─── Record extracts

(** [for x in l: s = cuerpo x s], the loop-carried variables in [s]. *)
Fixpoint para_cada {A S} (l : list A) (cuerpo : A -> S -> M S) (s : S) : M S :=
  match l with
  | [] => ret s
  | x :: l' => s' <- cuerpo x s ;; para_cada l' cuerpo s'
  end.

(** Projections of a run. *)
Definition valor {A} (r : resultado A * mundo * list evento) : resultado A := r.1.1.
Definition final {A} (r : resultado A * mundo * list evento) : mundo := r.1.2.
Definition traza {A} (r : resultado A * mundo * list evento) : list evento := r.2.

(** ** Operating-system calls *)

(** [os.path.getmtime(ruta)]. *)
Definition os_path_getmtime (r : ruta) : M Q := fun w =>
  match archivos w !! r with
  | Some a =>
      match fecha a with
      | Some f => (Ok f, w, [Consulta r])
      | None => (Lanza OSError, w, [Consulta r])
      end
  | None => (Lanza OSError, w, [Consulta r])
  end.

(** [os.path.join(a, b)] (posixpath). *)
Definition termina_en_sep (a : string) : bool :=
  match String.length a with
  | O => false
  | S n => bool_decide (String.get n a = Some "/"%char)
  end.

Definition os_path_join (a b : string) : string :=
  if bool_decide (String.get 0 b = Some "/"%char) then b
  else if bool_decide (a = EmptyString) || termina_en_sep a then a ++ b
  else a ++ "/" ++ b.

(** [os.remove(ruta)]: on success the file is gone, from the table and
    from every later directory listing. *)
Definition sin_nombre (r : ruta) (p : paso_walk) : paso_walk :=
  match p with
  | (actual, subs, noms) =>
      (actual, subs, filter (fun n => os_path_join actual n <> r) noms)
  end.

Definition os_remove (r : ruta) : M unit := fun w =>
  match archivos w !! r with
  | Some a =>
      if borrable a then
        (Ok tt,
         {| archivos := delete r (archivos w);
            carpetas := carpetas w;
            recorrido := fun c => map (sin_nombre r) (recorrido w c);
            fecha_legible := fecha_legible w;
            entrada := entrada w |},
         [Borra r])
      else (Lanza OSError, w, [Borra r])
  | None => (Lanza OSError, w, [Borra r])
  end.

(** [os.path.isdir(ruta)]. *)
Definition os_path_isdir (r : ruta) : M bool := fun w =>
  (Ok (bool_decide (r ∈ carpetas w)), w, [EsCarpeta r]).

(** [os.walk(carpeta)], fully enumerated. *)
Definition os_walk (r : ruta) : M (list paso_walk) := fun w =>
  (Ok (recorrido w r), w, [Recorre r]).

(** [input(prompt)]: the next line typed, [EOFError] when there is none. *)
Definition input (p : pregunta) : M string := fun w =>
  match entrada w with
  | l :: resto =>
      (Ok l,
       {| archivos := archivos w; carpetas := carpetas w;
          recorrido := recorrido w; fecha_legible := fecha_legible w;
          entrada := resto |},
       [Pregunta p])
  | [] => (Lanza EOFError, w, [Pregunta p])
  end.

(** [open(ruta, "rb")] and [archivo.read(n)].  The handle remembers what
    is left to read and how many reads were made. *)
Record manejador := Manejador {
  resto : list byte;
  lecturas : nat;
  fallo : option nat
}.

Definition open_rb (r : ruta) : M manejador := fun w =>
  match archivos w !! r with
  | Some a =>
      if abrible a then
        (Ok {| resto := contenido a; lecturas := 0; fallo := falla_lectura a |},
         w, [Abre r])
      else (Lanza OSError, w, [Abre r])
  | None => (Lanza OSError, w, [Abre r])
  end.

Definition read (h : manejador) (n : nat) : M (list byte * manejador) :=
  if bool_decide (fallo h = Some (lecturas h)) then lanzar OSError
  else ret (take n (resto h),
            {| resto := drop n (resto h); lecturas := S (lecturas h);
               fallo := fallo h |}).

(** ** [hashlib.sha256]

    SHA-256 as FIPS 180-4 defines it, as an accumulator with the three
    operations the script uses: [new], [update] and [hexdigest].  Words
    are integers below [2^32]; [update] compresses every complete 64-byte
    block as soon as it is available and keeps the rest pending. *)
Module SHA256.
Local Open Scope Z_scope.

Definition mask32 : Z := 0xffffffff.
Definition add32 (a b : Z) : Z := Z.land (a + b) mask32.
Definition rotr (n x : Z) : Z :=
  Z.land (Z.lor (Z.shiftr x n) (Z.shiftl x (32 - n))) mask32.
Definition shr (n x : Z) : Z := Z.shiftr x n.
Definition not32 (x : Z) : Z := Z.lxor x mask32.

Definition Ch (x y z : Z) : Z := Z.lxor (Z.land x y) (Z.land (not32 x) z).
Definition Maj (x y z : Z) : Z :=
  Z.lxor (Z.lxor (Z.land x y) (Z.land x z)) (Z.land y z).
Definition Sigma0 (x : Z) : Z :=
  Z.lxor (Z.lxor (rotr 2 x) (rotr 13 x)) (rotr 22 x).
Definition Sigma1 (x : Z) : Z :=
  Z.lxor (Z.lxor (rotr 6 x) (rotr 11 x)) (rotr 25 x).
Definition sigma0 (x : Z) : Z :=
  Z.lxor (Z.lxor (rotr 7 x) (rotr 18 x)) (shr 3 x).
Definition sigma1 (x : Z) : Z :=
  Z.lxor (Z.lxor (rotr 17 x) (rotr 19 x)) (shr 10 x).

──────

Instructions to follow - Output the lines above exactly, but only those between the line holding "S (lecturas h);" and the line holding "SHA-256 as FIPS", inclusive.

Output for this exercise -
            {| resto := drop n (resto h); lecturas := S (lecturas h);
               fallo := fallo h |}).

(** ** [hashlib.sha256]

    SHA-256 as FIPS 180-4 defines it, as an accumulator with the three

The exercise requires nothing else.